Moods begleiten eine bestimmte Szene

Einzelne Szenen beschreiben meist eine Stimmung, die über die Dauer der Szene beibehalten wird. Die Verwendung von Moods wird auch als Mood-Technik bezeichnet. Bei dieser Technik wird Musik eingesetzt, die durch passende Aussagen und die Stimmung die sie vermittelt die zu begleitende Szene unterstützt. Die Moods, die in einer Situation eingesetzt werden, bestehen aus Musik, kurzen Motiven, längeren Themen oder auch Geräuschen. Hier spielt die Verwendung der Instrumente, die Spieltechnik, das Tempo, die Tonlage und die Tonart eine ausschlaggebende Rolle.

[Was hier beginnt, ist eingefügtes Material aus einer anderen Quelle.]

(* ===== verification/PciConfig.v ===== *)
(** * The PCI configuration space of the GPU device

    The accessors of [src/devicemodel/include/pci_core.h], the identity that
    [virtio_gpu_init] writes and the capabilities that tell a driver where the
    register windows of BAR 2 are. *)
From S2P Require Import Prelude VirtioCore VirtioGpu GpuCtrl Vga GpuBar.

Definition PCI_REGMAX := 255.
Definition PCIR_VENDOR := 0x00.
Definition PCIR_DEVICE := 0x02.
Definition PCIR_REVID := 0x08.
Definition PCIR_SUBCLASS := 0x0a.
Definition PCIR_CLASS := 0x0b.
Definition PCIR_SUBVEND_0 := 0x2c.
Definition PCIR_SUBDEV_0 := 0x2e.
Definition PCIC_DISPLAY := 3.
Definition PCIS_DISPLAY_VGA := 0.
Definition VIRTIO_TYPE_GPU := 16.
Definition VIRTIO_VENDOR := 0x1af4.
Definition VIRTIO_DEV_GPU := 0x1050.

(** ** Accessors *)

(** [cfgdata], an array of [PCI_REGMAX + 1] bytes.  The tests of an access of [n] bytes:
    too far, or not aligned.  A negative offset passes them. *)
Definition rejected (n offset : Z) : bool := (PCI_REGMAX - (n - 1) <? offset) || negb (Z.land offset (n - 1) =? 0).

Definition pci_set_cfgdata (n : nat) (offset val : Z) (cfgdata : list Z) : outcome (list Z) :=
  if rejected (Z.of_nat n) offset then Ret cfgdata
  else if offset <? 0 then Stop OobAccess
  else Ret (splice cfgdata (Z.to_nat offset) (le_encode n val)).
Definition pci_get_cfgdata (n : nat) (offset : Z) (cfgdata : list Z) : outcome Z :=
  if rejected (Z.of_nat n) offset then Ret (Z.ones (8 * Z.of_nat n))
  else if offset <? 0 then Stop OobAccess
  else Ret (le_decode (take n (drop (Z.to_nat offset) cfgdata))).

Definition pci_set_cfgdata8 := pci_set_cfgdata 1.
Definition pci_set_cfgdata16 := pci_set_cfgdata 2.
Definition pci_set_cfgdata32 := pci_set_cfgdata 4.
Definition pci_get_cfgdata8 := pci_get_cfgdata 1.
Definition pci_get_cfgdata16 := pci_get_cfgdata 2.
Definition pci_get_cfgdata32 := pci_get_cfgdata 4.

(** ** Identity *)

Definition gpu_identity (cfgdata : list Z) : outcome (list Z) :=
  c ← pci_set_cfgdata16 PCIR_DEVICE VIRTIO_DEV_GPU cfgdata;
  c ← pci_set_cfgdata16 PCIR_VENDOR VIRTIO_VENDOR c;
  c ← pci_set_cfgdata16 PCIR_REVID 1 c;
  c ← pci_set_cfgdata8 PCIR_CLASS PCIC_DISPLAY c;
  c ← pci_set_cfgdata8 PCIR_SUBCLASS PCIS_DISPLAY_VGA c;
  c ← pci_set_cfgdata16 PCIR_SUBDEV_0 VIRTIO_TYPE_GPU c;
  pci_set_cfgdata16 PCIR_SUBVEND_0 VIRTIO_VENDOR c.

(** ** Capabilities *)

Inductive cap_type := COMMON_CFG | ISR_CFG | DEVICE_CFG | NOTIFY_CFG | PCI_CFG.
(** [struct virtio_pci_cap]: [None] where nothing was assigned. *)
Record virtio_pci_cap := mkCap { cfg_type : cap_type; cap_bar : option Z; cap_offset : option Z; cap_length : option Z }.

Definition VIRTIO_MODERN_MEM_BAR_SIZE := VIRTIO_CAP_NOTIFY_OFFSET + VIRTIO_CAP_NOTIFY_SIZE.

Definition gpu_caps : list virtio_pci_cap :=
  [mkCap COMMON_CFG (Some 2) (Some VIRTIO_GPU_CAP_COMMON_OFFSET) (Some VIRTIO_GPU_CAP_COMMON_SIZE);
   mkCap ISR_CFG (Some 2) (Some VIRTIO_GPU_CAP_ISR_OFFSET) (Some VIRTIO_GPU_CAP_ISR_SIZE);
   mkCap DEVICE_CFG (Some 2) (Some VIRTIO_CAP_DEVICE_OFFSET) (Some VIRTIO_CAP_DEVICE_SIZE);
   mkCap NOTIFY_CFG (Some 2) (Some VIRTIO_CAP_NOTIFY_OFFSET) (Some VIRTIO_CAP_NOTIFY_SIZE);
   mkCap PCI_CFG None None None].

(** ** Lemmas *)

Lemma rejected_small n offset : rejected (Z.of_nat n) offset = false -> offset + Z.of_nat n <= 256.
Proof. unfold rejected, PCI_REGMAX. intros [H _]%orb_false_iff. apply Z.ltb_ge in H. lia. Qed.

Lemma splice_lookup dst off src i : (off + length src <= length dst)%nat ->
  splice dst off src !! i = if decide (off <= i < off + length src)%nat then src !! (i - off)%nat else dst !! i.
Proof.
  intros Hl. unfold splice. assert (Ht : length (take off dst) = off) by (rewrite length_take; lia).
  destruct (decide (off <= i < off + length src)%nat) as [Hi|Hi].
  - rewrite lookup_app_r, Ht by lia. by rewrite lookup_app_l by lia.
  - destruct (decide (i < off)%nat).
    + rewrite lookup_app_l by lia. by rewrite lookup_take_lt by lia.
    + rewrite lookup_app_r, Ht, lookup_app_r, lookup_drop by lia. f_equal. lia.
Qed.

Lemma splice_same dst off src : (off + length src <= length dst)%nat -> take (length src) (drop off (splice dst off src)) = src.
Proof.
  intros Hl. unfold splice. rewrite drop_app_length' by (rewrite length_take; lia). by rewrite take_app_length.
Qed.

Lemma splice_apart dst off src off' n : (off + length src <= length dst)%nat ->
  (off' + n <= off \/ off + length src <= off')%nat ->
  take n (drop off' (splice dst off src)) = take n (drop off' dst).
Proof.
  intros Hl Hd. apply list_eq. intros i. destruct (decide (i < n)%nat) as [Hi|Hi].
  - rewrite !lookup_take_lt, !lookup_drop, splice_lookup by done. rewrite decide_False by lia. done.
  - rewrite !lookup_take_ge by lia. done.
Qed.

(** A write that is accepted. *)
Lemma set_accepted n offset val d : length d = 256%nat -> 0 <= offset -> rejected (Z.of_nat n) offset = false ->
  pci_set_cfgdata n offset val d = Ret (splice d (Z.to_nat offset) (le_encode n val)) /\
  length (splice d (Z.to_nat offset) (le_encode n val)) = 256%nat.
Proof.
  intros Hd H0 Hr. unfold pci_set_cfgdata. rewrite Hr, (proj2 (Z.ltb_ge offset 0)) by done. split; [done|].
  rewrite length_splice; [done|]. rewrite length_le_encode, Hd. apply rejected_small in Hr. lia.
Qed.

Lemma get_set_apart n m offset offset' val d d' : length d = 256%nat -> 0 <= offset -> rejected (Z.of_nat n) offset = false ->
  pci_set_cfgdata n offset val d = Ret d' -> (offset' + Z.of_nat m <= offset \/ offset + Z.of_nat n <= offset') ->
  pci_get_cfgdata m offset' d' = pci_get_cfgdata m offset' d.
Proof.
  intros Hd H0 Hr E Ha. destruct (set_accepted n offset val d Hd H0 Hr) as [E' _]. rewrite E in E'. injection E' as ->.
  unfold pci_get_cfgdata. destruct (rejected (Z.of_nat m) offset'); [done|].
  destruct (Z.ltb_spec offset' 0); [done|]. apply rejected_small in Hr.
  rewrite splice_apart; [done|rewrite length_le_encode; lia..].
Qed.

Lemma get_set_same n offset val d d' : length d = 256%nat -> 0 <= offset -> rejected (Z.of_nat n) offset = false ->
  pci_set_cfgdata n offset val d = Ret d' -> pci_get_cfgdata n offset d' = Ret (wrap (8 * Z.of_nat n) val).
Proof.
  intros Hd H0 Hr E. destruct (set_accepted n offset val d Hd H0 Hr) as [E' _]. rewrite E in E'. injection E' as ->.
  unfold pci_get_cfgdata. rewrite Hr, (proj2 (Z.ltb_ge offset 0)) by done. f_equal. apply rejected_small in Hr.
  pose proof (splice_same d (Z.to_nat offset) (le_encode n val)) as Hs. rewrite length_le_encode in Hs.
  rewrite Hs by lia. apply le_decode_encode.
Qed.

(** ** Properties *)

(** The configuration space is memory: what is written at an offset is read back
    there cut to its width, and every access that does not overlap reads what it
    did before; an access that is not aligned or leaves the space is ignored and reads
    all ones. *)
Theorem cfgdata_roundtrip n offset val d :
  (n = 1 \/ n = 2 \/ n = 4)%nat -> length d = 256%nat -> 0 <= offset ->
  exists d', pci_set_cfgdata n offset val d = Ret d' /\ length d' = 256%nat /\
    (if rejected (Z.of_nat n) offset then d' = d /\ pci_get_cfgdata n offset d' = Ret (Z.ones (8 * Z.of_nat n))
     else pci_get_cfgdata n offset d' = Ret (wrap (8 * Z.of_nat n) val) /\
       forall m offset', offset' + Z.of_nat m <= offset \/ offset + Z.of_nat n <= offset' ->
         pci_get_cfgdata m offset' d' = pci_get_cfgdata m offset' d) /\
    (rejected (Z.of_nat n) offset = true <-> 256 < offset + Z.of_nat n \/ offset mod Z.of_nat n <> 0).
Proof.
  intros Hn Hd H0.
  assert (Hrej : rejected (Z.of_nat n) offset = true <-> 256 < offset + Z.of_nat n \/ offset mod Z.of_nat n <> 0).
  { unfold rejected, PCI_REGMAX. rewrite orb_true_iff, Z.ltb_lt, negb_true_iff, Z.eqb_neq.
    assert (Z.land offset (Z.of_nat n - 1) = offset mod Z.of_nat n) as ->.
    { destruct Hn as [-> | [-> | ->]]; [apply (Z.land_ones offset 0)|apply (Z.land_ones offset 1)|apply (Z.land_ones offset 2)]; lia. }
    destruct Hn as [-> | [-> | ->]]; lia. }
  destruct (rejected (Z.of_nat n) offset) eqn:Hr.
  - exists d. unfold pci_set_cfgdata, pci_get_cfgdata. by rewrite Hr.
  - destruct (set_accepted n offset val d Hd H0 Hr) as [E Hl]. eexists. split; [exact E|]. split; [done|].
    split; [|done]. split; [exact (get_set_same n offset val d _ Hd H0 Hr E)|].
    intros m offset'. exact (get_set_apart n m offset offset' val d _ Hd H0 Hr E).
Qed.

(** The identity from a blank space. *)
Lemma gpu_identity_run : exists c, gpu_identity (replicate 256 0) = Ret c /\ length c = 256%nat /\
  pci_get_cfgdata16 PCIR_VENDOR c = Ret VIRTIO_VENDOR /\ pci_get_cfgdata16 PCIR_DEVICE c = Ret VIRTIO_DEV_GPU /\
  pci_get_cfgdata8 PCIR_REVID c = Ret 1 /\ pci_get_cfgdata8 PCIR_CLASS c = Ret PCIC_DISPLAY /\
  pci_get_cfgdata8 PCIR_SUBCLASS c = Ret PCIS_DISPLAY_VGA /\
  pci_get_cfgdata16 PCIR_SUBDEV_0 c = Ret VIRTIO_TYPE_GPU /\ pci_get_cfgdata16 PCIR_SUBVEND_0 c = Ret VIRTIO_VENDOR.
Proof. eexists. split; [vm_compute; reflexivity|]. by vm_compute. Qed.

(** The handlers of a window: reading and writing its register [o]. *)
Definition window_read (t : cap_type) (o size : Z) : option (B Z) :=
  match t with
  | COMMON_CFG => Some (on_gpu (ask (fun g => virtio_common_cfg_read g o size)))
  | ISR_CFG => Some (on_gpu virtio_isr_cfg_read)
  | DEVICE_CFG => Some (on_gpu (ask (fun g => virtio_device_cfg_read g o size)))
  | _ => None
  end.
Definition window_write (t : cap_type) (o size value : Z) : option (B unit) :=
  match t with
  | COMMON_CFG => Some (on_gpu (virtio_common_cfg_write o size value))
  | DEVICE_CFG => Some (on_gpu (virtio_device_cfg_write o size value))
  | NOTIFY_CFG => Some (on_gpu (virtio_notify_cfg_write o))
  | _ => None
  end.

(** The five windows and the rest of the BAR do not overlap. *)
Lemma window_fits off base size o : off = base + o -> 0 <= o < size -> in_window off base size = true.
Proof. intros -> Ho. unfold in_window. rewrite andb_true_iff, Z.leb_le, Z.ltb_lt. lia. Qed.
Lemma window_misses off base size : off < base \/ base + size <= off -> in_window off base size = false.
Proof. intros H. unfold in_window. rewrite andb_false_iff, Z.leb_gt, Z.ltb_ge. lia. Qed.

Lemma cap_cases c : c ∈ gpu_caps ->
  c = mkCap COMMON_CFG (Some 2) (Some VIRTIO_GPU_CAP_COMMON_OFFSET) (Some VIRTIO_GPU_CAP_COMMON_SIZE) \/
  c = mkCap ISR_CFG (Some 2) (Some VIRTIO_GPU_CAP_ISR_OFFSET) (Some VIRTIO_GPU_CAP_ISR_SIZE) \/
  c = mkCap DEVICE_CFG (Some 2) (Some VIRTIO_CAP_DEVICE_OFFSET) (Some VIRTIO_CAP_DEVICE_SIZE) \/
  c = mkCap NOTIFY_CFG (Some 2) (Some VIRTIO_CAP_NOTIFY_OFFSET) (Some VIRTIO_CAP_NOTIFY_SIZE) \/
  c = mkCap PCI_CFG None None None.
Proof. unfold gpu_caps. rewrite !elem_of_cons, elem_of_nil. tauto. Qed.

Ltac caps :=
  unfold VIRTIO_GPU_CAP_COMMON_OFFSET, VIRTIO_GPU_CAP_COMMON_SIZE, VIRTIO_GPU_CAP_ISR_OFFSET, VIRTIO_GPU_CAP_ISR_SIZE,
    VIRTIO_CAP_DEVICE_OFFSET, VIRTIO_CAP_DEVICE_SIZE, VIRTIO_CAP_NOTIFY_OFFSET, VIRTIO_CAP_NOTIFY_SIZE,
    VIRTIO_GPU_VGA_IOPORT_OFFSET, VIRTIO_GPU_VGA_IOPORT_SIZE, VIRTIO_GPU_VGA_VBE_OFFSET, VIRTIO_GPU_VGA_VBE_SIZE,
    VIRTIO_GPU_EDID_SIZE in *.

(** Decide in which window an access is. *)
Ltac windows :=
  caps; rewrite andb_false_intro2 by (apply Z.leb_gt; lia);
  repeat (first [rewrite window_misses by lia | rewrite (window_fits _ _ _ _ eq_refl) by lia]).

(** A driver that follows the capabilities reaches the registers it means: the
    windows they give lie in the BAR and apart from each other, and an access at
    an offset in a window is handled by that window's handler at that offset. *)
Theorem caps_reach_handlers c base size :
  c ∈ gpu_caps -> cap_offset c = Some base -> cap_length c = Some size ->
  cap_bar c = Some 2 /\ 0 <= base /\ base + size <= VIRTIO_MODERN_MEM_BAR_SIZE /\
  (forall c' base' size', c' ∈ gpu_caps -> c' <> c -> cap_offset c' = Some base' -> cap_length c' = Some size' ->
     base + size <= base' \/ base' + size' <= base) /\
  forall o sz v, 0 <= o < size ->
    (forall m, window_read (cfg_type c) o sz = Some m -> virtio_gpu_read 2 (base + o) sz = m) /\
    (forall m, window_write (cfg_type c) o sz v = Some m -> virtio_gpu_write 2 (base + o) sz v = m).
Proof.
  intros Hc Hb Hs. assert (Hr : 0 <= base /\ base + size <= VIRTIO_MODERN_MEM_BAR_SIZE /\ cap_bar c = Some 2).
  { destruct (cap_cases c Hc) as [-> | [-> | [-> | [-> | ->]]]]; try done; injection Hb as <-; injection Hs as <-; by vm_compute. }
  split; [apply Hr|]. split; [apply Hr|]. split; [apply Hr|]. split.
  - intros c' base' size' Hc' Hn Hb' Hs'.
    destruct (cap_cases c Hc) as [-> | [-> | [-> | [-> | ->]]]]; try done; injection Hb as <-; injection Hs as <-;
    destruct (cap_cases c' Hc') as [-> | [-> | [-> | [-> | ->]]]]; try done; injection Hb' as <-; injection Hs' as <-; caps; lia.
  - intros o sz v Ho. split; intros m Hm.
    + unfold virtio_gpu_read. rewrite (proj2 (Z.eqb_neq 2 0)), Z.eqb_refl by done.
      destruct (cap_cases c Hc) as [-> | [-> | [-> | [-> | ->]]]]; try done; injection Hb as <-; injection Hs as <-; injection Hm as <-;
        windows; try (match goal with |- context [?b + o - ?b] => replace (b + o - b) with o by lia end); reflexivity.
    + unfold virtio_gpu_write. rewrite (proj2 (Z.eqb_neq 2 0)), Z.eqb_refl by done.
      destruct (cap_cases c Hc) as [-> | [-> | [-> | [-> | ->]]]]; try done; injection Hb as <-; injection Hs as <-; injection Hm as <-;
        windows; try (match goal with |- context [?b + o - ?b] => replace (b + o - b) with o by lia end); reflexivity.
Qed.

(** ** Examples *)

Definition blank_cfg : list Z := replicate 256 0.

Lemma cfgdata_roundtrip_witness :
  exists d', pci_set_cfgdata16 PCIR_SUBDEV_0 VIRTIO_TYPE_GPU blank_cfg = Ret d' /\
    pci_get_cfgdata16 PCIR_SUBDEV_0 d' = Ret VIRTIO_TYPE_GPU /\ pci_get_cfgdata16 PCIR_SUBVEND_0 d' = Ret 0.
Proof.
  destruct (cfgdata_roundtrip 2 PCIR_SUBDEV_0 VIRTIO_TYPE_GPU blank_cfg) as (d' & E & _ & (Hs & Ha) & _);
    [right; left; reflexivity|reflexivity|vm_compute; discriminate|].
  exists d'. split; [exact E|]. split; [exact Hs|]. apply Ha. left. vm_compute. discriminate.
Defined.

(** A negative offset passes the test. *)
Example negative_offset_oob : pci_set_cfgdata8 (-1) 0 blank_cfg = Stop OobAccess.
Proof. reflexivity. Qed.

Lemma caps_reach_handlers_witness :
  virtio_gpu_write 2 (VIRTIO_CAP_NOTIFY_OFFSET + 4) 2 1 = on_gpu (virtio_notify_cfg_write 4).
Proof.
  apply (caps_reach_handlers (mkCap NOTIFY_CFG (Some 2) (Some VIRTIO_CAP_NOTIFY_OFFSET) (Some VIRTIO_CAP_NOTIFY_SIZE))
    VIRTIO_CAP_NOTIFY_OFFSET VIRTIO_CAP_NOTIFY_SIZE) with (o := 4); [|reflexivity|reflexivity|vm_compute; intuition congruence|reflexivity].
  unfold gpu_caps. rewrite !elem_of_cons. tauto.
Defined.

Mood-Technik stimmt musikalische Stimmungen mit visuellen Medien besonders gut ab

Durch die Mood-Technik soll der Zuschauer oder Zuhörer auf eine Szene in einem Medium unterstützend eingestimmt werden und sich mit der psychologischen Kondition der Protagonisten vertraut machen können. Die Moods stellen einen Spiegel der Grundstimmung einer Szene dar. Feinheiten sind hier nicht gefragt und so geht es um die direkte Vermittlung der Stimmungen. Dies geschieht vor allem durch die Verwendung von musikalischen Klischees. Diese Klischees sollten so beschaffen sein, dass sie auch ohne musikalische Vorkenntnisse erkannt und Stimmungen zugeordnet werden können. Die Musik charakterisiert keine Personen oder Erzählstränge, so wie dies bei der Leitmotiv-Technik der Fall ist, sondern soll eher einen übergeordneten Zusammenhang schaffen und eine allgemeine Stimmung musikalisch darstellen.